Would you retype every entry that follows without altering a word?

Stored items
==========

(* ===== verification/Durations.v ===== *)
(** * Durations: [parse_duration] of [ratect-core/src/config.rs]

    Its arithmetic is on [f64]s that are never negative.  Such a number is either
    infinite or a multiple of 2^-1074; a result is the exact one rounded to
    nearest, ties to even, at 53 significant bits. *)

From S2P Require Import Prelude Text.
From stdpp Require Import options.

(** ** [f64] *)

(** A finite number is how many times 2^-1074 it is. *)
Inductive f64 :=
| Finite (quanta : N)
| Infinite.
#[global] Instance f64_eq_dec : EqDecision f64.
Proof. solve_decision. Defined.

Definition one : N := 2 ^ 1074.
Definition overflow : N := 2 ^ 2098.

(** [p / q] to the nearest integer, ties to even. *)
Definition nearest (p q : N) : N :=
  let d := (p / q)%N in
  match (2 * (p mod q) ?= q)%N with
  | Lt => d
  | Gt => d + 1
  | Eq => if N.even d then d else d + 1
  end%N.

(** The [f64] nearest to [p / q]. *)
Definition round_f64 (p q : N) : f64 :=
  let scaled := (p * one)%N in
  let unit := (2 ^ (N.log2 (scaled / q) - 52))%N in
  let quanta := (unit * nearest scaled (q * unit))%N in
  if (overflow <=? quanta)%N then Infinite else Finite quanta.

Definition f64_of_int (n : N) : f64 := round_f64 n 1.

Definition f64_mul (a b : f64) : f64 :=
  match a, b with
  | Finite a, Finite b => round_f64 (a * b) (one * one)
  | _, _ => Infinite
  end.

Definition f64_add (a b : f64) : f64 :=
  match a, b with
  | Finite a, Finite b => round_f64 (a + b) one
  | _, _ => Infinite
  end.


(** [round() as u64]: halves away from zero, and what is above a [u64] is its
    maximum. *)
Definition f64_round_as_u64 (x : f64) : N :=
  match x with
  | Finite quanta => N.min u64_max ((2 * quanta + one) / (2 * one))
  | Infinite => u64_max
  end.

Definition f64_positive (x : f64) : bool := match x with Finite quanta => (0 <? quanta)%N | Infinite => true end.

==========

**Task output:**
(* ===== verification/Durations.v ===== *)
(** * Durations: [parse_duration] of [ratect-core/src/config.rs]

    Its arithmetic is on [f64]s that are never negative.  Such a number is either
    infinite or a multiple of 2^-1074; a result is the exact one rounded to
    nearest, ties to even, at 53 significant bits. *)

From S2P Require Import Prelude Text.
From stdpp Require Import options.

(** ** [f64] *)

(** A finite number is how many times 2^-1074 it is. *)
Inductive f64 :=
| Finite (quanta : N)
| Infinite.
#[global] Instance f64_eq_dec : EqDecision f64.
Proof. solve_decision. Defined.

Definition one : N := 2 ^ 1074.
Definition overflow : N := 2 ^ 2098.

(** [p / q] to the nearest integer, ties to even. *)
Definition nearest (p q : N) : N :=
  let d := (p / q)%N in
  match (2 * (p mod q) ?= q)%N with
  | Lt => d
  | Gt => d + 1
  | Eq => if N.even d then d else d + 1
  end%N.

(** The [f64] nearest to [p / q]. *)
Definition round_f64 (p q : N) : f64 :=
  let scaled := (p * one)%N in
  let unit := (2 ^ (N.log2 (scaled / q) - 52))%N in
  let quanta := (unit * nearest scaled (q * unit))%N in
  if (overflow <=? quanta)%N then Infinite else Finite quanta.

Definition f64_of_int (n : N) : f64 := round_f64 n 1.

Definition f64_mul (a b : f64) : f64 :=
  match a, b with
  | Finite a, Finite b => round_f64 (a * b) (one * one)
  | _, _ => Infinite
  end.

Definition f64_add (a b : f64) : f64 :=
  match a, b with
  | Finite a, Finite b => round_f64 (a + b) one
  | _, _ => Infinite
  end.


(** [round() as u64]: halves away from zero, and what is above a [u64] is its
    maximum. *)
Definition f64_round_as_u64 (x : f64) : N :=
  match x with
  | Finite quanta => N.min u64_max ((2 * quanta + one) / (2 * one))
  | Infinite => u64_max
  end.

Definition f64_positive (x : f64) : bool := match x with Finite quanta => (0 <? quanta)%N | Infinite => true end.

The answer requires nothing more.